■ Exercise description
Although the data below holds other lines too, output only those from the line with "unfold waitUntilTimeout. wpf_step; [wpf_step;" up to and including the line with "writes, so it", exactly as they appear.

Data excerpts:
=== Section Start ===

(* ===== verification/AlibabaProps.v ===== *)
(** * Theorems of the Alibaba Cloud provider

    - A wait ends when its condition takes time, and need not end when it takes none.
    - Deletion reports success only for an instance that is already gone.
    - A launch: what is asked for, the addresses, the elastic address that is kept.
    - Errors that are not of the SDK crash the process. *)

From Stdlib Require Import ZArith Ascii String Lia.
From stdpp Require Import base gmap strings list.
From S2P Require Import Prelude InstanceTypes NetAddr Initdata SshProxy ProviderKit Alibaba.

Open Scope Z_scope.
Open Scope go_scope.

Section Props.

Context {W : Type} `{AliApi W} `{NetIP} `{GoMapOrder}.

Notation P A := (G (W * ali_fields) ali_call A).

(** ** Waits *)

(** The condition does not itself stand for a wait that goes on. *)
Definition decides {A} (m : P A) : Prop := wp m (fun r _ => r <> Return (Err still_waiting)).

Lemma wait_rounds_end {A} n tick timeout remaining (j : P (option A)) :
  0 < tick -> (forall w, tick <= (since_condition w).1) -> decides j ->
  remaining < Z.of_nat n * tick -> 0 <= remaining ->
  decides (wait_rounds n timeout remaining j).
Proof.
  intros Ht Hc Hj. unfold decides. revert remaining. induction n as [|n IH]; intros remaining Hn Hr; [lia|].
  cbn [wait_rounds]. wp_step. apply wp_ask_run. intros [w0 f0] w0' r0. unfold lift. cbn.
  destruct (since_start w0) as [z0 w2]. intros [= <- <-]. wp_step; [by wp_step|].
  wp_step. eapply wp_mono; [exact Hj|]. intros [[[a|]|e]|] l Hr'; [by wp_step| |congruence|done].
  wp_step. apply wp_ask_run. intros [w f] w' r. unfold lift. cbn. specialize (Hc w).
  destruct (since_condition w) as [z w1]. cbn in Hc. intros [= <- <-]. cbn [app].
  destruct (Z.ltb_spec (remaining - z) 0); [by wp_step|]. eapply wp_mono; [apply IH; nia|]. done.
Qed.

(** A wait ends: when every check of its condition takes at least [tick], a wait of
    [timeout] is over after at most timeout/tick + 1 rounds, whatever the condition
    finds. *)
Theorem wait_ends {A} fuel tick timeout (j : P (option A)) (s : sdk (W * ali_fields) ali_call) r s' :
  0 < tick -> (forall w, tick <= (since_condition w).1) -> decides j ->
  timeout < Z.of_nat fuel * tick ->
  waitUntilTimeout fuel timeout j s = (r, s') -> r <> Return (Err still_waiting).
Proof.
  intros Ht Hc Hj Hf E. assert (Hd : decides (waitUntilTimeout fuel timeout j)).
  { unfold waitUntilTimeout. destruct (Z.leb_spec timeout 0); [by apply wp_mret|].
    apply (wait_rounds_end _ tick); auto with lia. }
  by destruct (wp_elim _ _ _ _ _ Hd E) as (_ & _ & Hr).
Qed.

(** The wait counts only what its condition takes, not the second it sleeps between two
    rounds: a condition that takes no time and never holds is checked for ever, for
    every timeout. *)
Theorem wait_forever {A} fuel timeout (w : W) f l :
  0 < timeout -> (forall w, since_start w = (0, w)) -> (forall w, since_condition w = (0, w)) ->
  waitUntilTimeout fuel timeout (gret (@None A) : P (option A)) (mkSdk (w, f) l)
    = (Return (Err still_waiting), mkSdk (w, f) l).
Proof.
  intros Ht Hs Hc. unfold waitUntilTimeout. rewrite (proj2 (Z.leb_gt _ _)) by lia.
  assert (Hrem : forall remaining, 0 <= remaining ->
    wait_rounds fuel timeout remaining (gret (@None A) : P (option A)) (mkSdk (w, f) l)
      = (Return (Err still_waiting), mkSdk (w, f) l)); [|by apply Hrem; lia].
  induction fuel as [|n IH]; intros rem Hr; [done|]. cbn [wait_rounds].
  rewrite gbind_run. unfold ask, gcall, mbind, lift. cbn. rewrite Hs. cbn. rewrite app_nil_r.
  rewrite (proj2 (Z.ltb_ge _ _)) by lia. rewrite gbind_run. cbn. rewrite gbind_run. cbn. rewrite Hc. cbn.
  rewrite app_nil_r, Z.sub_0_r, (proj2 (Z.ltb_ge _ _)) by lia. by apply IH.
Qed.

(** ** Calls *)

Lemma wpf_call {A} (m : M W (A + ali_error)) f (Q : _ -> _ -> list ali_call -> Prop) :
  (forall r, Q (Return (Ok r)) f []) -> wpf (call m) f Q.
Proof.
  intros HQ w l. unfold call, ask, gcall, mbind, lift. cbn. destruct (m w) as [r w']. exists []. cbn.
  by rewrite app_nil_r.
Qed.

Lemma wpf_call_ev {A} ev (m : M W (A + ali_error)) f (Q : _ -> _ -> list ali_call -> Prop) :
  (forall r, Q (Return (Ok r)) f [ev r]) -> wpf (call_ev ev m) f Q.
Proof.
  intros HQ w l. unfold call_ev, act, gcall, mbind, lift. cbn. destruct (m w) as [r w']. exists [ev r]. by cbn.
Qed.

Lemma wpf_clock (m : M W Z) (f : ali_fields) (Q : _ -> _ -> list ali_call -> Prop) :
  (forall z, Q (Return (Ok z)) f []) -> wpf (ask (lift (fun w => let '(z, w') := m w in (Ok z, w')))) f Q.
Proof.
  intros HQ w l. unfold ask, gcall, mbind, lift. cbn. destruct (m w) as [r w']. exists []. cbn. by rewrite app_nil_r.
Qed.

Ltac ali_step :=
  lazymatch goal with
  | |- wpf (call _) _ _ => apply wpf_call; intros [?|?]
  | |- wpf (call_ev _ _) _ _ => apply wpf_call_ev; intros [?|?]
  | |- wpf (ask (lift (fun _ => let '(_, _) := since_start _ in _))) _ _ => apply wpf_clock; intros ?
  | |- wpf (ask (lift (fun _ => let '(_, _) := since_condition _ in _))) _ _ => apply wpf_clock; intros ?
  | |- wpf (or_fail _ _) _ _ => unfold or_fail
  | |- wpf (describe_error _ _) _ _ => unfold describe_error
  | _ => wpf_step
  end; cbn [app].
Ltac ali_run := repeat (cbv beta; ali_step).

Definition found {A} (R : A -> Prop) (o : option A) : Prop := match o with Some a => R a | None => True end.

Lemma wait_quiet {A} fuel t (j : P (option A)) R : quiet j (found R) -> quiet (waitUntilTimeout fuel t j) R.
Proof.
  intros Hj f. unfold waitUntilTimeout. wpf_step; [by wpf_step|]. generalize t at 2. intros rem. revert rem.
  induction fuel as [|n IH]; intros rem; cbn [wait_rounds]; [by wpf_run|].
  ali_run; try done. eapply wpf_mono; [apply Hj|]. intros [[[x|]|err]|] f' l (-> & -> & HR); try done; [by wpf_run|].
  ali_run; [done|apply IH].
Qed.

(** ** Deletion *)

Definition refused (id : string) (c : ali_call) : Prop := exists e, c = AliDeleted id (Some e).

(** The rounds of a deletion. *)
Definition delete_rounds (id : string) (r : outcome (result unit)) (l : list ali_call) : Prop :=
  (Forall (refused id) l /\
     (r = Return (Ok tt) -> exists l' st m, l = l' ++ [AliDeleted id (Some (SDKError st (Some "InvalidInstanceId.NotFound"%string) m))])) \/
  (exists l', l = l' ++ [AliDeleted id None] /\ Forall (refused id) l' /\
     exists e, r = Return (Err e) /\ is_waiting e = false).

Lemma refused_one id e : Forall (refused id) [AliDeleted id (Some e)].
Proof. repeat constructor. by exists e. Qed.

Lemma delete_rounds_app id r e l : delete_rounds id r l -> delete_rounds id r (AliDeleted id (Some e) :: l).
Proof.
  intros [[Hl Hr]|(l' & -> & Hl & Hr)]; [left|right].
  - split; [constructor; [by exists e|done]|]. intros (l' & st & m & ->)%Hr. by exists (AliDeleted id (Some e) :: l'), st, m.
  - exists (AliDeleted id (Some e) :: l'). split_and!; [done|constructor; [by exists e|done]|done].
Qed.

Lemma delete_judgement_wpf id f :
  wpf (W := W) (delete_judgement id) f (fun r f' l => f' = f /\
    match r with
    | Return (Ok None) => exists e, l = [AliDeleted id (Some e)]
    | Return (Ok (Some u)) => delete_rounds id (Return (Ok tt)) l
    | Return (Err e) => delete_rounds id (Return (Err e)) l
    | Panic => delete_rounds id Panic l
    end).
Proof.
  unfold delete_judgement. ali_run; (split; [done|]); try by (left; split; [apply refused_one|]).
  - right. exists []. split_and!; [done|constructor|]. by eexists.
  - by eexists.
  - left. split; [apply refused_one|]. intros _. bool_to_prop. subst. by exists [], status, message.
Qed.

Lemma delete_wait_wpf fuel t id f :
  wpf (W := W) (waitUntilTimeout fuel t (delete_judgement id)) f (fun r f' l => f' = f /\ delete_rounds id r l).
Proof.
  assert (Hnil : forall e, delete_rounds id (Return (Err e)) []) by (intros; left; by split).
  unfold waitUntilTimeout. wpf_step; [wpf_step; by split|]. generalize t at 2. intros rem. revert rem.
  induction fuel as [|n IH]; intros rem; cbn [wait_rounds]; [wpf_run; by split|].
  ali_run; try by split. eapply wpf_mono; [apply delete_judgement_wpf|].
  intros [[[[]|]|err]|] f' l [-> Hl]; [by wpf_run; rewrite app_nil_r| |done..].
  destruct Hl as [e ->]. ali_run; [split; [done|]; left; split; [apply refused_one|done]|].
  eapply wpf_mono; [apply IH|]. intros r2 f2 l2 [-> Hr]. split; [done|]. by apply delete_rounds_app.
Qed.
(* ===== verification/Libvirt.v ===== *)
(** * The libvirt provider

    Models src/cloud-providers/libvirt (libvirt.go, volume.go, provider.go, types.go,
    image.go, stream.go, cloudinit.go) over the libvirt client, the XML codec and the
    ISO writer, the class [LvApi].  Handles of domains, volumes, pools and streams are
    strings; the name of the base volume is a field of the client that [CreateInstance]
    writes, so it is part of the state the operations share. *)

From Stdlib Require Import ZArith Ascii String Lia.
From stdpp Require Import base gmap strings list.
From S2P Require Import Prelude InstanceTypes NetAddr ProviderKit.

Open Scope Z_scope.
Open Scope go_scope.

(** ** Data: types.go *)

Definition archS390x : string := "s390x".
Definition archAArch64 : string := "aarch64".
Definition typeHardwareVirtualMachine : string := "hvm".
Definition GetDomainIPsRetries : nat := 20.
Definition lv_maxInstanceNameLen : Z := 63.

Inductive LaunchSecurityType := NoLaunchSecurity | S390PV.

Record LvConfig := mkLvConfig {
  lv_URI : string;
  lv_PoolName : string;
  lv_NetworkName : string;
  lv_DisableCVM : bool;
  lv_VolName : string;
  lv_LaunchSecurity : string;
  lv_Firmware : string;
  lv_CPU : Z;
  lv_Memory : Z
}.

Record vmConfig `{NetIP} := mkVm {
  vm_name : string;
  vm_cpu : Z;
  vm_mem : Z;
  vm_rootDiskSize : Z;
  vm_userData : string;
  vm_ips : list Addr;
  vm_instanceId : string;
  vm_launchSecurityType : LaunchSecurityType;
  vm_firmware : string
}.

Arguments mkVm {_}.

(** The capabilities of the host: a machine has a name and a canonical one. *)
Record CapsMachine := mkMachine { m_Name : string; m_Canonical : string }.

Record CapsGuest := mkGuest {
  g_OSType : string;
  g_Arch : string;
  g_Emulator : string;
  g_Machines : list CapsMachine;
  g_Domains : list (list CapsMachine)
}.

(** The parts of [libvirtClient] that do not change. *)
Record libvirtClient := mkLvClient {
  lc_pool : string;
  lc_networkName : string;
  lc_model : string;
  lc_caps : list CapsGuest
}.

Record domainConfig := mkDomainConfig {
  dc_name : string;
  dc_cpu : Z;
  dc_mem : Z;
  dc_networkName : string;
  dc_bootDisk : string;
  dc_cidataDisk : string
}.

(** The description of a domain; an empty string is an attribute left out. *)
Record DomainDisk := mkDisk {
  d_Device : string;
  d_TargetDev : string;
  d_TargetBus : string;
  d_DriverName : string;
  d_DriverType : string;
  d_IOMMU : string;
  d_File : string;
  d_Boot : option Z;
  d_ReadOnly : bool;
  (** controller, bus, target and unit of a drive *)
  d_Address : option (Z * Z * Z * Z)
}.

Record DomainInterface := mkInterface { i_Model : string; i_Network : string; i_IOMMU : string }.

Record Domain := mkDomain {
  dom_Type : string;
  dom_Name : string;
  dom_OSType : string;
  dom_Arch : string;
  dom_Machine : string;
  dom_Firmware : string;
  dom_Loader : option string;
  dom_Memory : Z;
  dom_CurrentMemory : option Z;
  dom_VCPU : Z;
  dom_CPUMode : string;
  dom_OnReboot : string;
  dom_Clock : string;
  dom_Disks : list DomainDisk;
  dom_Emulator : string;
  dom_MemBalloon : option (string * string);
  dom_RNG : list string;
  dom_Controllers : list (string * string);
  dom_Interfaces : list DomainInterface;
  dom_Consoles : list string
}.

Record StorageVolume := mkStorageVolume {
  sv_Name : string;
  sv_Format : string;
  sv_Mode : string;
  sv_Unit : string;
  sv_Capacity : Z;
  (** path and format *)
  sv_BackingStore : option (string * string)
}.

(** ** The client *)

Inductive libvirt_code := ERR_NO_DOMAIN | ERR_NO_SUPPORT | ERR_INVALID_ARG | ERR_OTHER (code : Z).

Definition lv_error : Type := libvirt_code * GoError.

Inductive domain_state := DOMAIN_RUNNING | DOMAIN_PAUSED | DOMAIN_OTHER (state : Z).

=== Section End ===

■ Exercise solution
  unfold waitUntilTimeout. wpf_step; [wpf_step; by split|]. generalize t at 2. intros rem. revert rem.
  induction fuel as [|n IH]; intros rem; cbn [wait_rounds]; [wpf_run; by split|].
  ali_run; try by split. eapply wpf_mono; [apply delete_judgement_wpf|].
  intros [[[[]|]|err]|] f' l [-> Hl]; [by wpf_run; rewrite app_nil_r| |done..].
  destruct Hl as [e ->]. ali_run; [split; [done|]; left; split; [apply refused_one|done]|].
  eapply wpf_mono; [apply IH|]. intros r2 f2 l2 [-> Hr]. split; [done|]. by apply delete_rounds_app.
Qed.
(* ===== verification/Libvirt.v ===== *)
(** * The libvirt provider

    Models src/cloud-providers/libvirt (libvirt.go, volume.go, provider.go, types.go,
    image.go, stream.go, cloudinit.go) over the libvirt client, the XML codec and the
    ISO writer, the class [LvApi].  Handles of domains, volumes, pools and streams are
    strings; the name of the base volume is a field of the client that [CreateInstance]
    writes, so it is part of the state the operations share. *)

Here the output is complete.